Vice-líder, o Partido Trabalhista mudará para um modelo de “poder em primeiro lugar” para proteger os deputados em vez de visar assentos nas próximas eleições. Lucy Powelldisse aos parlamentares trabalhistas.

Powell disse que o partido ajudaria os deputados a tornarem-se “líderes nas suas comunidades” e a aprenderem como beneficiar politicamente das mudanças feitas pelo governo, pelas quais os deputados até agora receberam pouco crédito.

Mas ele também disse aos deputados na primeira sessão parlamentar Trabalho A reunião anual do partido (PLP) precisava evitar lutas internas em meio à contínua insatisfação com a liderança de Keir Starmer.

Aos deputados serão oferecidos workshops por organizadores na sede trabalhista sobre como “receber crédito” por melhorias na área local ou diretamente por políticas que ajudam os constituintes implementadas pelo governo trabalhista, incluindo tarifas ferroviárias congeladas, financiamento comunitário local e de rua e a extensão de descontos para casas quentes.

“Esta é uma grande mudança organizacional e política”, disse uma fonte trabalhista. “O partido está a fornecer as ferramentas e a formação, mas Lucy e Anna Turley (presidente do Partido Trabalhista) estão a liderar parte do trabalho político sobre o que mais é necessário e como os deputados podem apoiar e partilhar as melhores práticas.”

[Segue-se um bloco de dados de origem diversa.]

(** * RAGBook: the tool-calling conversation loop and the vector retrieval
    subsystem, embedded from [agent/agent.py], [agent/tools.py] and
    [rag_system/vector_store.py]. *)

From Stdlib Require Import ZArith Ascii String Floats.PrimFloat.
From stdpp Require Import gmap strings list fin_maps pretty.

Local Open Scope Z_scope.
Local Open Scope string_scope.
Local Open Scope list_scope.

(** ** Python values, exceptions and the state-and-exception monad *)
Module Py.

(** The exception classes the three modules distinguish.  Everything here
    derives from Python's [Exception]; [RequestException] is the class
    [tools.py] catches separately. *)
Inductive exc_class :=
| RequestException | AttributeError | IndexError | KeyError
| TypeError | ValueError | RuntimeError.

(** An exception instance: its class and [str(e)]. *)
Record exc := Exc { exc_cls : exc_class; exc_str : string }.

(** What a call into an external collaborator does: return or raise. *)
Inductive result (A : Type) :=
| Returns (a : A)
| Raises (e : exc).
Arguments Returns {A} a.
Arguments Raises {A} e.

(** What a computation of ours does: return, raise, or (for the unbounded
    [while] of [chat]) still be running when the step budget is spent. *)
Inductive outcome (A : Type) :=
| Ok (a : A)
| Raise (e : exc)
| OutOfFuel.
Arguments Ok {A} a.
Arguments Raise {A} e.
Arguments OutOfFuel {A}.
Lemma query_positions_stable (sortField : SortField) (sortDirection : SortDirection)
    (filterRisk searchTerm : string) (ts : list Transaction) :
  let out := query_positions Number_toString sortField sortDirection
               filterRisk searchTerm ts in
  map snd out = query Number_toString sortField sortDirection filterRisk searchTerm ts
  /\ forall (i j : nat) (p q : nat * Transaction),
       (i < j)%nat -> out !! i = Some p -> out !! j = Some q ->
       ts !! fst p = Some (snd p)
       /\ ts !! fst q = Some (snd q)
       /\ (JsArray.sort_order
             (compareFn Number_toString sortField sortDirection (snd p) (snd q)) = Eq ->
           (fst p < fst q)%nat).
Proof.
  intros out. subst out. unfold query_positions, query, JsArray.positions.
  destruct (positions_from ts 0) as (Hmap & Hsorted & Hall).
  set (cmp := compareFn Number_toString sortField sortDirection).
  set (tagged := List.filter _ _).
  split.
  - rewrite (sort_map snd cmp). subst tagged.
    now rewrite (filter_map_snd (matches searchTerm filterRisk)), Hmap.
  - assert (Hin : forall k p, JsArray.sort (fun p q => cmp (snd p) (snd q)) tagged !! k = Some p ->
                              ts !! fst p = Some (snd p)).
    { intros k p Hk. apply list_elem_of_lookup_2, list_elem_of_In in Hk.
      apply (Permutation_in _ (sort_perm _ tagged)) in Hk.
      subst tagged. apply filter_In in Hk as [Hk _].
      rewrite Forall_forall in Hall. apply list_elem_of_In, Hall in Hk.
      destruct Hk as [_ Hk]. now rewrite Nat.sub_0_r in Hk. }
    intros i j p q Hij Hi Hj.
    split; [eapply Hin; exact Hi |]. split; [eapply Hin; exact Hj |].
    intros Htie.
    assert (Hs : StronglySorted (JsArray.in_place (fun p q => cmp (snd p) (snd q)) fst)
                   (JsArray.sort (fun p q => cmp (snd p) (snd q)) tagged)).
    { apply sort_in_place. subst tagged. now apply filter_StronglySorted. }
    destruct (StronglySorted_lookup _ _ Hs i j p q Hij Hi Hj) as [Hlt | Hgt];
      [exact Hlt |].
    subst cmp. rewrite compareFn_antisym, Htie in Hgt. discriminate Hgt.
Qed.

Lemma base_order_antisym (sortField : SortField) (a b : Transaction) :
  base_order Number_toString sortField a b
  = CompOpp (base_order Number_toString sortField b a).
Proof.
  pose proof (compareFn_antisym sortField asc a b) as H.
  now rewrite !compareFn_order in H.
Qed.
(* ===================================================================== *)
(** ** Worked examples                                                    *)
(* ===================================================================== *)

(** [GET /item/1,2], [GET /item/1] and [GET /item/99] on the example
    backend. *)
Example get_item_two :
  get_item IntLiteral.int Example.getsize Example.lib "1,2"
  = Ok (Streamed
          (Yield (opening "items")
             (Yield (Json.dumps (VDict (<["size" := VInt 1000]> {[ "id" := VInt 1 ]})))
                (Yield ","
                   (Yield (Json.dumps (VDict (<["size" := VInt 2000]> {[ "id" := VInt 2 ]})))
                      (Yield "]}" GReturn)))))
          "application/json").
Proof. vm_compute. reflexivity. Qed.

Example get_item_one :
  get_item IntLiteral.int Example.getsize Example.lib "1"
  = Ok (Jsonify (VDict (<["size" := VInt 1000]> {[ "id" := VInt 1 ]}))).
Proof. vm_compute. reflexivity. Qed.

Example get_item_absent :
  get_item IntLiteral.int Example.getsize Example.lib "99"
  = Raise (HTTPException 404).
Proof. vm_compute. reflexivity. Qed.

(** A repeated id is looked up twice, and the two results are streamed. *)
Example get_item_repeated :
  get_item IntLiteral.int Example.getsize Example.lib "1,1"
  = Ok (Streamed
          (json_generator Example.getsize
             [Example.track 1 "A.mp3"; Example.track 1 "A.mp3"] "items")
          "application/json").
Proof. vm_compute. reflexivity. Qed.

(** Projecting the example album in the example store: the result is the
    new object 4, the track projections are the new objects 5 and 6, and
    the album and its tracks are where they were. *)
Example store_rep_example :
  let run := Store._rep Example.getsize 3%positive true Store.example in
  run.1 = Ok (Some 4%positive)
  /\ run.2 !! 4%positive
     = Some (Store.Dict (<["items" := Store.Refs [Some 5%positive; Some 6%positive]]>
                           {[ "id" := Store.Imm (VInt 7) ]}))
  /\ run.2 !! 5%positive
     = Some (Store.Dict (<["size" := Store.Imm (VInt 1000)]>
                           {[ "id" := Store.Imm (VInt 1) ]}))
  /\ run.2 !! 3%positive = Store.example !! 3%positive
  /\ run.2 !! 1%positive = Store.example !! 1%positive.
Proof. vm_compute. repeat split; reflexivity. Qed.

(** Item deletion reaches whatever object it is applied to, a record as
    well as a dict: applied to the first track of the example store it
    removes the track's path. *)
Example delitem_changes_its_operand :
  (Store.delitem 1%positive "path" Store.example).2 !! 1%positive
  = Some (Store.Item {[ "id" := Store.Imm (VInt 1) ]})
  /\ (Store.delitem 1%positive "path" Store.example).2 !! 1%positive
     <> Store.example !! 1%positive.
Proof. vm_compute. split; [reflexivity|discriminate]. Qed.

(* ===================================================================== *)
(** ** Further properties of the id-list parser                           *)
(* ===================================================================== *)

Lemma split_length (sep : ascii) (s : string) :
  length (split sep s) = S (count_char sep s).
Proof.
  induction s as [|c s IH]; [reflexivity|].
  cbn [split count_char]. destruct (Ascii.eqb c sep).
  - cbn [length]. now rewrite IH.
  - pose proof (split_not_nil sep s) as Hnil.
    destruct (split sep s) as [|t ts]; [contradiction|]. exact IH.
Qed.

Lemma omap_Forall2 {A B} (f : A -> option B) (l : list A) (vs : list B) :
  Forall2 (fun x v => f x = Some v) l vs -> omap f l = vs.
Proof.
  induction 1 as [|x v l vs Hx _ IH]; [reflexivity|].
  cbn [omap list_omap]. fold (omap f l). now rewrite Hx, IH.
Qed.

Lemma omap_length_le {A B} (f : A -> option B) (l : list A) :
  (length (omap f l) <= length l)%nat.
Proof.
  induction l as [|x l IH]; [reflexivity|].
  cbn [omap list_omap]. fold (omap f l).
  destruct (f x); cbn [length]; lia.
Qed.

Lemma comma_cons (s : string) : "," +:+ s = String comma s.
Proof. reflexivity. Qed.

(** X1. Printing then parsing: if the tokens contain no comma and [int]
    reads them as the identifiers [ids], then parsing the tokens joined
    by commas returns exactly [ids]. *)
Theorem extract_ids_of_joined (int : string -> option Z)
    (t : string) (ts : list string) (ids : list Z)
    (comma_free : Forall (fun t => contains comma t = false) (t :: ts))
    (parsed : Forall2 (fun t n => int t = Some n) (t :: ts) ids) :
  _extract_ids int (String.concat "," (t :: ts)) = ids.
Proof.
  rewrite extract_ids_omap.
  change "," with (String comma EmptyString).
  rewrite split_concat by assumption.
  now apply omap_Forall2.
Qed.

Lemma extract_ids_of_joined_witness :
  _extract_ids IntLiteral.int (String.concat "," ["12"; "7"; "12"]) = [12; 7; 12].
Proof.
  apply (extract_ids_of_joined IntLiteral.int "12" ["7"; "12"] [12; 7; 12]).
  - repeat constructor.
  - repeat constructor.
Defined.

(** X2. A token that [int] rejects leaves no trace: removing it, with
    its comma, from the middle, the front or the end of the input does
    not change the parse. *)
Theorem extract_ids_skips_malformed (int : string -> option Z)
    (bad s1 s2 : string)
    (comma_free : contains comma bad = false)
    (rejected : int bad = None) :
  _extract_ids int (s1 +:+ "," +:+ bad +:+ "," +:+ s2)
    = _extract_ids int (s1 +:+ "," +:+ s2)
  /\ _extract_ids int (bad +:+ "," +:+ s2) = _extract_ids int s2
  /\ _extract_ids int (s1 +:+ "," +:+ bad) = _extract_ids int s1.
Proof.
  assert (Hbad : _extract_ids int bad = []).
  { rewrite extract_ids_omap, (split_token _ _ comma_free).
    cbn [omap list_omap]. now rewrite rejected. }
  rewrite !comma_cons, !extract_ids_app, Hbad.
  split; [reflexivity|]. split; [reflexivity|apply app_nil_r].
Qed.

Lemma extract_ids_skips_malformed_witness :
  _extract_ids IntLiteral.int ("3" +:+ "," +:+ "x7" +:+ "," +:+ "5")
  = _extract_ids IntLiteral.int ("3" +:+ "," +:+ "5").
Proof.
  apply (extract_ids_skips_malformed IntLiteral.int "x7" "3" "5");
    reflexivity.
Defined.

(** X3. The parser returns at most one identifier per token, so never
    more than one plus the number of commas in its input. *)
Theorem extract_ids_length_bound (int : string -> option Z) (s : string) :
  (length (_extract_ids int s) <= S (count_char comma s))%nat.
Proof.
  rewrite extract_ids_omap, <- split_length. apply omap_length_le.
Qed.

(* ===================================================================== *)
(** ** Further properties of the responders                               *)
(* ===================================================================== *)

Lemma lookups_returned {failure} (retriever : Z -> Backend.lookup failure)
    (ids : list Z) (os : list (option obj)) :
  Backend.lookups retriever ids = inr os
  <-> Forall2 (fun i o => retriever i = Backend.Returned o) ids os.
Proof.
  revert os. induction ids as [|i ids IH]; intros os; cbn [Backend.lookups].
  - split.
    + intros [= <-]. constructor.
    + intros H. now inversion H.
  - destruct (retriever i) as [o|b] eqn:Hi.
    + destruct (Backend.lookups retriever ids) as [b|os'] eqn:Hrest.
      * split; [discriminate|]. intros H.
        inversion H as [|? ? ? os'' _ Hrest']; subst.
        apply IH in Hrest'. discriminate.
      * split.
        -- intros [= <-]. constructor; [assumption|]. now apply IH.
        -- intros H. inversion H as [|? o' ? os'' Ho Hrest']; subst.
           apply IH in Hrest'. congruence.
    + split; [discriminate|]. intros H. inversion H; congruence.
Qed.

Lemma lookups_raised {failure} (retriever : Z -> Backend.lookup failure)
    (ids : list Z) (b : failure) :
  Backend.lookups retriever ids = inl b ->
  exists pre i post,
    ids = (pre ++ i :: post)%list
    /\ retriever i = Backend.Raised b
    /\ Forall (fun j => exists o, retriever j = Backend.Returned o) pre.
Proof.
  induction ids as [|i ids IH]; cbn [Backend.lookups]; [discriminate|].
  destruct (retriever i) as [o|b'] eqn:Hi.
  - destruct (Backend.lookups retriever ids) as [b'|os] eqn:Hrest; [|discriminate].
    intros [= ->]. destruct (IH eq_refl) as (pre & j & post & -> & Hj & Hpre).
    exists (i :: pre), j, post. split; [reflexivity|]. split; [assumption|].
    constructor; eauto.
  - intros [= ->]. exists [], i, ids. split; [reflexivity|].
    split; [assumption|constructor].
Qed.

Lemma truthy_nil_iff (os : list (option obj)) :
  truthy os = [] <-> Forall (fun o => o = None) os.
Proof.
  induction os as [|[e|] os IH]; cbn [truthy].
  - split; [constructor|reflexivity].
  - split; [discriminate|]. intros H. inversion H; discriminate.
  - rewrite IH. split; [now constructor|]. intros H. now inversion H.
Qed.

A sede trabalhista e o número 10 fizeram aberturas significativas a deputados dissidentes da bancada nas últimas semanas, numa tentativa de fortalecer a posição de Starmer e criar uma aparência de unidade no PLP.

Os deputados são regularmente convidados para ver o Primeiro-Ministro – incluindo em recepções no seu retiro nacional, Checkers – e os deputados foram publicamente consultados pelo Chanceler e pelo Número 10 por promoverem medidas adoptadas no Orçamento ou por fazerem lobby para uma reviravolta nas mudanças nos impostos sobre heranças agrícolas.

Na reunião do PLP de terça-feira, Powell disse que o governo precisava de falar mais diretamente sobre as suas conquistas e disse que as “forças obscuras” não querem que uma administração trabalhista tenha sucesso.

Ele disse: “Temos um grande argumento para apresentar e vencer. Que o Partido Trabalhista está do lado das pessoas comuns que enfrentam a crise do custo de vida, refazendo o país no interesse de muitos, não de poucos, responsabilizando os interesses adquiridos, responsabilizando os poderosos.”

“Com o Orçamento, com grandes mudanças a ocorrer no primeiro semestre deste ano, temos uma forte história trabalhista para contar: melhores direitos no trabalho, proteções mais fortes para os inquilinos, colocar mais dinheiro nos bolsos das pessoas, tirar as crianças da pobreza, consertar o NHS e os serviços públicos após a austeridade conservadora.”

Powell, que criticou alguns aspectos da liderança de Starmer durante a sua campanha para se tornar deputado, deu o seu apoio inequívoco ao primeiro-ministro.

“Todos nós precisamos que este governo liderado por Kiir tenha sucesso, para mostrar que a política dominante progressista funciona. Os nossos destinos dependem ou desmoronam. A política é um desporto de equipa. Somos todos líderes dessa história, não comentadores sobre ela. Se falharmos, é a reforma que ganha e as nossas comunidades perdem”, disse ele.

“A política é colorida por cores primárias e a nossa é vermelha. Não temos frequentemente governos trabalhistas – há demasiadas forças poderosas que querem mantê-la assim. Vamos usá-la e provocar a mudança duradoura em que as pessoas votaram.”